A single bead of sadness makes its way down the terrain of my cheek, disappearing into the mess of a beard I’ve failed to maintain. I’ve failed: failed my job, failed my wife and kids and now seemingly failed my life’s work. I’m now just a rough looking man slumped down, defeated, riding the subway. Just hours ago I was in court, following my dreams and accomplishing everything that I ever wanted to.

I look out of the window at the nightlife of the crammed orchestrated streets. People rushing like ants, traveling quickly from point A to B with their many purposes, dreams and stories. Rain, wind and shine they all live out their destinies and continue on; in this case they are all busy splashing through shallow puddles and bumping into each other with their oversized dull umbrellas. Some have nothing to shelter them from the heavy impacts of the wind-propelled rain drops; even in these cramped city streets there manages to be wind and a lot of it.

Another street passes. This one holds a group of homeless people surrounding a fire; they probably failed somewhere along their paths of life to bring them to this moment. I observe them sitting around the cosy fire with one another. Normally I can see the lines of happy city lights, stretching along the close horizon. Tonight, however, these normally happy lights are gone, drowned beneath the blankets of thick rain and gloom. Then everything disappears. In the pitch black of a tunnel I catch my reflection again in the opposite window. I’m slumped down in the shitty plastic seat. A shitty cheap suit suffocates my body and a small coffee stain on the left sleeve permanently mocks me – a brutal reminder of the day I just had.

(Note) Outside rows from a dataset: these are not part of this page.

(* ===== verification/GoStrings.v ===== *)
(** * The parts of Go's [strings] and [strconv] packages the program uses

    Go strings are byte strings; [string] is the same type here.  Every
    separator the program splits or joins on is a single byte.  [ToLower] is
    exact on ASCII text, which is what zone labels and query names hold. *)

From S2P Require Import Prelude.
From Stdlib Require Export Ascii.
Local Open Scope Z_scope.

(** ** Case folding *)

Definition byte_val (a : ascii) : Z := Z.of_nat (nat_of_ascii a).

Definition is_upper (a : ascii) : bool :=
  (65 <=? byte_val a) && (byte_val a <=? 90).

Definition lower_ascii (a : ascii) : ascii :=
  if is_upper a then ascii_of_nat (nat_of_ascii a + 32)%nat else a.

Fixpoint ToLower (s : string) : string :=
  match s with
  | EmptyString => EmptyString
  | String a s => String (lower_ascii a) (ToLower s)
  end.

(** ** Splitting and joining *)

Fixpoint Split (s : string) (c : ascii) : list string :=
  match s with
  | EmptyString => [EmptyString]
  | String a s =>
      if Ascii.eqb a c then EmptyString :: Split s c
      else match Split s c with
           | [] => [String a EmptyString]
           | w :: ws => String a w :: ws
           end
  end.

(** [strings.SplitN(s, c, 2)]. *)
Fixpoint SplitN2 (s : string) (c : ascii) : list string :=
  match s with
  | EmptyString => [EmptyString]
  | String a s =>
      if Ascii.eqb a c then [EmptyString; s]
      else match SplitN2 s c with
           | [] => [String a EmptyString]
           | w :: ws => String a w :: ws
           end
  end.

Fixpoint Join (l : list string) (sep : string) : string :=
  match l with
  | [] => EmptyString
  | [w] => w
  | w :: ws => w +:+ sep +:+ Join ws sep
  end.

(** ** Searching *)

Fixpoint HasPrefix (s p : string) : bool :=
  match p, s with
  | EmptyString, _ => true
  | String b p, String a s => Ascii.eqb a b && HasPrefix s p
  | _, EmptyString => false
  end.

Fixpoint HasSuffix (s p : string) : bool :=
  bool_decide (s = p) ||
  match s with
  | EmptyString => false
  | String _ s => HasSuffix s p
  end.

Fixpoint ContainsByte (s : string) (c : ascii) : bool :=
  match s with
  | EmptyString => false
  | String a s => Ascii.eqb a c || ContainsByte s c
  end.

(** [strings.Index(s, p)]: the offset of the first occurrence, or -1. *)
Fixpoint Index (s p : string) : Z :=
  if HasPrefix s p then 0
  else match s with
       | EmptyString => -1
       | String _ s => let i := Index s p in if i <? 0 then -1 else i + 1
       end.

(** [strings.LastIndex(s, c)] for a single byte: its last offset, or -1. *)
Fixpoint LastIndexByte (s : string) (c : ascii) : Z :=
  match s with
  | EmptyString => -1
  | String a s =>
      let i := LastIndexByte s c in
      if 0 <=? i then i + 1 else if Ascii.eqb a c then 0 else -1
  end.

(** [strings.ReplaceAll(s, c, d)] for single bytes. *)
Fixpoint ReplaceByte (s : string) (c d : ascii) : string :=
  match s with
  | EmptyString => EmptyString
  | String a s => String (if Ascii.eqb a c then d else a) (ReplaceByte s c d)
  end.

Definition slen (s : string) : Z := Z.of_nat (String.length s).

(** [s[a:b]]. *)
Fixpoint stake (n : nat) (s : string) : string :=
  match n, s with
  | S n, String a s => String a (stake n s)
  | _, _ => EmptyString
  end.
Fixpoint sdrop (n : nat) (s : string) : string :=
  match n, s with
  | S n, String _ s => sdrop n s
  | _, _ => s
  end.
Definition slice_to (s : string) (n : Z) : res string :=
  if decide (0 ≤ n ≤ slen s) then Ret (stake (Z.to_nat n) s)
  else Panic "slice bounds out of range".

(** ** Decimal conversion *)

Definition digit_char (d : Z) : ascii := ascii_of_nat (Z.to_nat (48 + d)).

(** The digits of [z], most significant first, in front of [acc]. *)
Fixpoint put_digits (fuel : nat) (z : Z) (acc : string) : string :=
  match fuel with
  | O => acc
  | S fuel =>
      let acc := String (digit_char (z `mod` 10)) acc in
      if z `div` 10 =? 0 then acc else put_digits fuel (z `div` 10) acc
  end.

Definition digit_fuel (z : Z) : nat := S (Z.to_nat (Z.log2 z)).

Definition Itoa (z : Z) : string :=
  if z <? 0 then String "-" (put_digits (digit_fuel (- z)) (- z) EmptyString)
  else put_digits (digit_fuel z) z EmptyString.

Definition digit_val (a : ascii) : option Z :=
  let d := byte_val a - 48 in
  if (0 <=? d) && (d <=? 9) then Some d else None.

Fixpoint read_digits (v : Z) (s : string) : option Z :=
  match s with
  | EmptyString => Some v
  | String a s => d ← digit_val a; read_digits (10 * v + d) s
  end.

Definition read_nonempty (s : string) : option Z :=
  match s with
  | EmptyString => None
  | _ => read_digits 0 s
  end.

(** [strconv.Atoi]: an optional sign, then decimal digits, in the range of a
    64-bit [int]; [None] is the error result. *)
Definition Atoi (s : string) : option Z :=
  v ← match s with
      | String "-" s => Z.opp <$> read_nonempty s
      | String "+" s => read_nonempty s
      | _ => read_nonempty s
      end;
  if decide (int_range v) then Some v else None.

(** ** Lemmas *)

Lemma sapp_nil_l (s : string) : EmptyString +:+ s = s.
Proof. done. Qed.

Lemma sapp_cons a (s t : string) : String a s +:+ t = String a (s +:+ t).
Proof. done. Qed.

Lemma sapp_nil_r (s : string) : s +:+ EmptyString = s.
Proof. induction s; [done|]. rewrite sapp_cons. by f_equal. Qed.

Lemma sapp_assoc (s t u : string) : (s +:+ t) +:+ u = s +:+ t +:+ u.
Proof. induction s; [done|]. rewrite !sapp_cons. by f_equal. Qed.

#[export] Hint Rewrite sapp_nil_l sapp_cons sapp_nil_r : geodns.

Lemma slen_cons a s : slen (String a s) = slen s + 1.
Proof. unfold slen. simpl. lia. Qed.

Lemma slen_nonneg s : 0 ≤ slen s.
Proof. unfold slen. lia. Qed.

Lemma slen_app s t : slen (s +:+ t) = slen s + slen t.
Proof.
  induction s as [|a s IH]; [done|]. rewrite sapp_cons, !slen_cons, IH. lia.
Qed.

Lemma slen_pos s : (0 <? slen s) = true ↔ s ≠ "".
Proof.
  rewrite Z.ltb_lt. destruct s as [|a s]; [done|]. rewrite slen_cons.
  pose proof (slen_nonneg s). split; [done|lia].
Qed.

Lemma slen_zero s : (0 <? slen s) = false ↔ s = "".
Proof.
  rewrite <-not_true_iff_false, slen_pos. split; [apply dec_stable|].
  intros -> Hne. by apply Hne.
Qed.

Lemma Split_nonnil s c : Split s c ≠ [].
Proof. destruct s; simpl; [done|]. by repeat case_match. Qed.

Lemma Join_Split s c : Join (Split s c) (String c EmptyString) = s.
Proof.
  induction s as [|a s IH]; [done|]. simpl.
  pose proof (Split_nonnil s c) as Hne.
  destruct (Ascii.eqb_spec a c) as [->|].
  - destruct (Split s c) eqn:E; [done|]. rewrite <-IH. done.
  - destruct (Split s c) as [|w [|w' ws]] eqn:E; [done|..];
      exact (f_equal (String a) IH).
Qed.

Lemma Split_app_sep w s c :
  ContainsByte w c = false → Split (w +:+ String c s) c = w :: Split s c.
Proof.
  induction w as [|a w IH]; simpl; intros H; rewrite ?sapp_nil_l, ?sapp_cons; simpl.
  { by rewrite Ascii.eqb_refl. }
  apply orb_false_iff in H as [-> H]. by rewrite (IH H).
Qed.

Lemma Split_no_sep w c : ContainsByte w c = false → Split w c = [w].
Proof.
  induction w as [|a w IH]; simpl; intros H; [done|].
  apply orb_false_iff in H as [-> H]. by rewrite (IH H).
Qed.

(** Words without the separator survive a join and a split. *)
Lemma Split_Join ws c :
  ws ≠ [] → Forall (λ w, ContainsByte w c = false) ws →
  Split (Join ws (String c EmptyString)) c = ws.
Proof.
  intros Hne Hws. induction Hws as [|w ws Hw Hws IH]; [done|].
  destruct ws as [|w' ws]; [by apply Split_no_sep|].
  change (Join (w :: w' :: ws) _) with
    (w +:+ String c EmptyString +:+ Join (w' :: ws) (String c EmptyString)).
  rewrite sapp_cons, sapp_nil_l, Split_app_sep by done. by rewrite IH.
Qed.

Lemma Split_no_sep_words s c : Forall (λ w, ContainsByte w c = false) (Split s c).
Proof.
  induction s as [|a s IH]; simpl; [by repeat constructor|].
  destruct (Ascii.eqb a c) eqn:E; [by constructor|].
  destruct IH as [|w ws Hw Hws]; constructor; simpl; rewrite ?E, ?Hw; done.
Qed.

Lemma SplitN2_app_sep w s c :
  ContainsByte w c = false → SplitN2 (w +:+ String c s) c = [w; s].
Proof.
  induction w as [|a w IH]; simpl; intros H; rewrite ?sapp_nil_l, ?sapp_cons; simpl.
  { by rewrite Ascii.eqb_refl. }
  apply orb_false_iff in H as [-> H]. by rewrite (IH H).
Qed.

Lemma SplitN2_no_sep w c : ContainsByte w c = false → SplitN2 w c = [w].
Proof.
  induction w as [|a w IH]; simpl; intros H; [done|].
  apply orb_false_iff in H as [-> H]. by rewrite (IH H).
Qed.

Lemma lower_ascii_idem a : lower_ascii (lower_ascii a) = lower_ascii a.
Proof. destruct a as [[][][][][][][][]]; reflexivity. Qed.

Lemma ToLower_idem s : ToLower (ToLower s) = ToLower s.
Proof. induction s; simpl; [done|]. rewrite lower_ascii_idem. by f_equal. Qed.

Lemma ToLower_app s t : ToLower (s +:+ t) = ToLower s +:+ ToLower t.
Proof. induction s; [done|]. rewrite sapp_cons. simpl. rewrite sapp_cons. by f_equal. Qed.

Lemma HasSuffix_app s t : HasSuffix (s +:+ t) t = true.
Proof.
  induction s as [|a s IH]; rewrite ?sapp_nil_l, ?sapp_cons.
  - destruct t; cbn [HasSuffix]; by rewrite bool_decide_eq_true_2.
  - cbn [HasSuffix]. by rewrite IH, orb_true_r.
Qed.

Lemma HasSuffix_inv s t : HasSuffix s t = true → ∃ u, s = u +:+ t.
Proof.
  induction s as [|a s IH]; simpl; intros H.
  - exists EmptyString. rewrite orb_false_r in H. by split_bools.
  - apply orb_true_iff in H as [H|H]; split_bools.
    + by exists EmptyString.
    + destruct (IH H) as [u ->]. by exists (String a u).
Qed.

Lemma digit_val_char d : 0 ≤ d < 10 → digit_val (digit_char d) = Some d.
Proof.
  intros Hd.
  assert (d = 0 ∨ d = 1 ∨ d = 2 ∨ d = 3 ∨ d = 4 ∨ d = 5 ∨ d = 6 ∨ d = 7 ∨ d = 8 ∨ d = 9)
    as Hcases by lia.
  by destruct_or! Hcases; subst.
Qed.

Lemma read_put_digits fuel z acc :
  0 ≤ z < 2 ^ Z.of_nat fuel →
  read_digits 0 (put_digits fuel z acc) = read_digits z acc.
Proof.
  revert z acc. induction fuel as [|fuel IH]; intros z acc Hz.
  { assert (z = 0) as -> by (simpl in Hz; lia). done. }
  rewrite Nat2Z.inj_succ, Z.pow_succ_r in Hz by lia. cbn [put_digits].
  pose proof (Z.div_mod z 10 ltac:(lia)) as Hdm.
  pose proof (Z.mod_pos_bound z 10 ltac:(lia)) as Hm.
  destruct (Z.eqb_spec (z `div` 10) 0) as [E|E].
  - cbn [read_digits]. rewrite digit_val_char by lia. simpl. f_equal. lia.
  - rewrite IH by lia. cbn [read_digits]. rewrite digit_val_char by lia.
    simpl. f_equal. lia.
Qed.

Lemma digit_fuel_enough z : 0 ≤ z → z < 2 ^ Z.of_nat (digit_fuel z).
Proof.
  intros Hz. unfold digit_fuel. rewrite Nat2Z.inj_succ.
  destruct (decide (z = 0)) as [->|]; [done|].
  rewrite Z2Nat.id by apply Z.log2_nonneg. apply Z.log2_spec. lia.
Qed.

Lemma put_digits_head fuel z acc :
  0 ≤ z → (0 < fuel)%nat →
  ∃ d s, 0 ≤ d < 10 ∧ put_digits fuel z acc = String (digit_char d) s.
Proof.
  revert z acc. induction fuel as [|fuel IH]; intros z acc Hz Hf; [lia|].
  cbn [put_digits]. pose proof (Z.mod_pos_bound z 10 ltac:(lia)).
  destruct (Z.eqb_spec (z `div` 10) 0); [by eauto|].
  destruct fuel as [|fuel]; [by eauto|].
  apply IH; [apply Z.div_pos; lia|lia].
Qed.

Lemma read_nonempty_put z :
  0 ≤ z → read_nonempty (put_digits (digit_fuel z) z EmptyString) = Some z.
Proof.
  intros Hz.
  destruct (put_digits_head (digit_fuel z) z EmptyString Hz ltac:(unfold digit_fuel; lia))
    as (d & s & Hd & E).
  pose proof (read_put_digits (digit_fuel z) z EmptyString) as Hr.
  rewrite E in *. apply Hr. split; [done|by apply digit_fuel_enough].
Qed.

(** Printing an [int] and reading it back gives the same [int]. *)
Lemma Atoi_Itoa z : int_range z → Atoi (Itoa z) = Some z.
Proof.
  intros Hz. unfold Itoa. destruct (Z.ltb_spec z 0) as [Hneg|Hpos].
  - unfold Atoi. rewrite read_nonempty_put by lia. simpl.
    rewrite Z.opp_involutive. by case_decide.
  - pose proof (read_nonempty_put z Hpos) as Hr.
    destruct (put_digits_head (digit_fuel z) z EmptyString Hpos ltac:(unfold digit_fuel; lia))
      as (d & s & Hd & E).
    rewrite E in *.
    assert (d = 0 ∨ d = 1 ∨ d = 2 ∨ d = 3 ∨ d = 4 ∨ d = 5 ∨ d = 6 ∨ d = 7 ∨ d = 8 ∨ d = 9)
      as Hcases by lia.
    destruct_or! Hcases; subst; unfold Atoi; simpl in *; rewrite Hr; simpl;
      by case_decide.
Qed.

Lemma LastIndexByte_bound s c : -1 ≤ LastIndexByte s c < slen s.
Proof.
  induction s as [|a s IH]; [done|]. cbn [LastIndexByte]. rewrite slen_cons.
  repeat case_match; split_bools; lia.
Qed.

Lemma stake_app s t : stake (String.length s) (s +:+ t) = s.
Proof. induction s; [by destruct t|]. rewrite sapp_cons. simpl. by f_equal. Qed.

Lemma sdrop_app s t : sdrop (String.length s) (s +:+ t) = t.
Proof. induction s; [by destruct t|]. done. Qed.

Lemma ContainsByte_app s t c :
  ContainsByte (s +:+ t) c = ContainsByte s c || ContainsByte t c.
Proof.
  induction s as [|a s IH]; [done|]. rewrite sapp_cons. simpl. by rewrite IH, orb_assoc.
Qed.

Lemma ContainsByte_Join l sep c :
  ContainsByte sep c = false → Forall (λ w, ContainsByte w c = false) l →
  ContainsByte (Join l sep) c = false.
Proof.
  intros Hsep Hl. induction Hl as [|w l Hw Hl IH]; [done|].
  destruct l as [|w' l]; [done|].
  change (Join (w :: w' :: l) sep) with (w +:+ sep +:+ Join (w' :: l) sep).
  by rewrite !ContainsByte_app, Hw, Hsep, IH.
Qed.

I feel sorry for the stranger sitting across from me. Why are you so sad? What went wrong? Where along the line of life did it all start falling apart? Another stop passes, Johnson Street, still five more stops till mine. I notice that on the rough terrain of his cheek a single shiny line glistens in the moon and street light, it is the path a single lonely tear once travelled. I feel the cabin slowly filling with suffocating, thick pain and sadness; it poisons the air and masks out the normal smells of the night. My stop arrives and I wonder to myself where this sad man is going. It is rare to see anyone getting off this far out of the city; quite often I’m the only one left on the train. The city life here is non-existent, perhaps because of the recent rain or, more likely, because of the muggings and violence plaguing the streets. The doors finally open and we stand up in synchronicity. As the stranger and I turn and reach for our briefcases, he disappears. 

I leave the cabin of the train with no resemblance of the other man inside. I look around for the man but find myself standing alone, cold and a little scared. Walking down the middle of the damp street is not unusual for me – I avoid being surprised and mugged this way. I trudge up the stairs to the second floor; turn a corner and face the door that inside holds the most important things in life to me. I open it and look onto the cramped apartment that we all call home. I can hardly say I’m home before I am tackled almost to the ground by two energetic boys. Always the best part of my day. My wife gives me a worried look and walks over to kiss me.

The bed wraps itself around me, granting me a sense of stability and comfort. I let myself relax for the first time today. I still have everything I need in life. I roll over and look out the bedroom window at the lit-up skyline. The rain has stopped and I smile. I notice my reflection in the window; no trace of the man on the train. One final yawn and I’m asleep.